(** * EModelRunner: the hoc stimuli creator of [create_hoc_tools.py]

    A shallow embedding of the class [HocStimuliCreator]
    (emodelrunner/create_hoc_tools.py) and the properties of the hoc text
    it assembles.

    Python values are the JSON-like values a protocol file holds.  The
    class only looks values up, compares them with string constants and
    formats them into text; it performs no arithmetic on them.  A float is
    therefore carried as the text [repr] prints for it.  The methods mutate
    [self] and may raise: they are written in a state-and-error monad over
    the record of the instance attributes. *)

From Stdlib Require Import String Ascii List ZArith QArith Lia Bool DecimalString.
Import ListNotations.

Close Scope Q_scope.

Local Open Scope string_scope.
Local Open Scope list_scope.

(** ** Python values *)

#[warnings="-register-all"]
Inductive value : Type :=
| VNone
| VBool (b : bool)
| VInt (n : Z)
| VFloat (repr : string)
| VStr (s : string)
| VList (l : list value)
| VDict (d : list (string * value)).

(** A dict keeps its insertion order: an association list, read at the
    first binding of a key. *)
Definition dict : Type := list (string * value).

Inductive exn : Type :=
| KeyError (key : value)
| TypeError
| IndexError.

Inductive result (A : Type) : Type :=
| Ok (a : A)
| Raise (e : exn).

Arguments Ok {A} a.
Arguments Raise {A} e.

(** ** Text helpers *)

Definition nl : string := String "010"%char EmptyString.
Definition dquote : string := String "034"%char EmptyString.

Fixpoint spaces (n : nat) : string :=
  match n with
  | O => EmptyString
  | S k => String " "%char (spaces k)
  end.

(** One line of a triple-quoted template, at its column. *)
Definition col (n : nat) (text : string) : string := (spaces n ++ text)%string.

(** A triple-quoted template, line by line: the lines are joined by a
    newline; the template starts with a newline (first line empty) and
    ends with the indentation in front of the closing quotes. *)
Definition template (lines : list string) : string := String.concat nl lines.

Definition str_of_nat (n : nat) : string := NilZero.string_of_uint (Nat.to_uint n).
Definition str_of_Z (n : Z) : string := NilZero.string_of_int (Z.to_int n).

(** ** Python primitives on values *)

Fixpoint dict_get (d : dict) (k : string) : option value :=
  match d with
  | [] => None
  | (k', v) :: rest => if String.eqb k' k then Some v else dict_get rest k
  end.

(** [v[k]] for a string key [k]. *)
Definition getitem (v : value) (k : string) : result value :=
  match v with
  | VDict d =>
      match dict_get d k with
      | Some x => Ok x
      | None => Raise (KeyError (VStr k))
      end
  | _ => Raise TypeError
  end.

(** [v[0]]. *)
Definition getitem0 (v : value) : result value :=
  match v with
  | VList (x :: _) => Ok x
  | VList [] => Raise IndexError
  | VStr (String c _) => Ok (VStr (String c EmptyString))
  | VStr EmptyString => Raise IndexError
  | VDict _ => Raise (KeyError (VInt 0))
  | _ => Raise TypeError
  end.

(** [v == s] for a string constant [s]. *)
Definition eq_str (v : value) (s : string) : bool :=
  match v with
  | VStr t => String.eqb t s
  | _ => false
  end.

(** [sub in s] on strings. *)
Fixpoint str_contains (sub s : string) : bool :=
  if prefix sub s then true
  else match s with
       | EmptyString => false
       | String _ s' => str_contains sub s'
       end.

▶ ABOUT THIS EXERCISE
Each line of the entries above that includes "VStr" counts once; state how many such lines there are, with the number as the only answer.

▶ SOLVED PROBLEM
5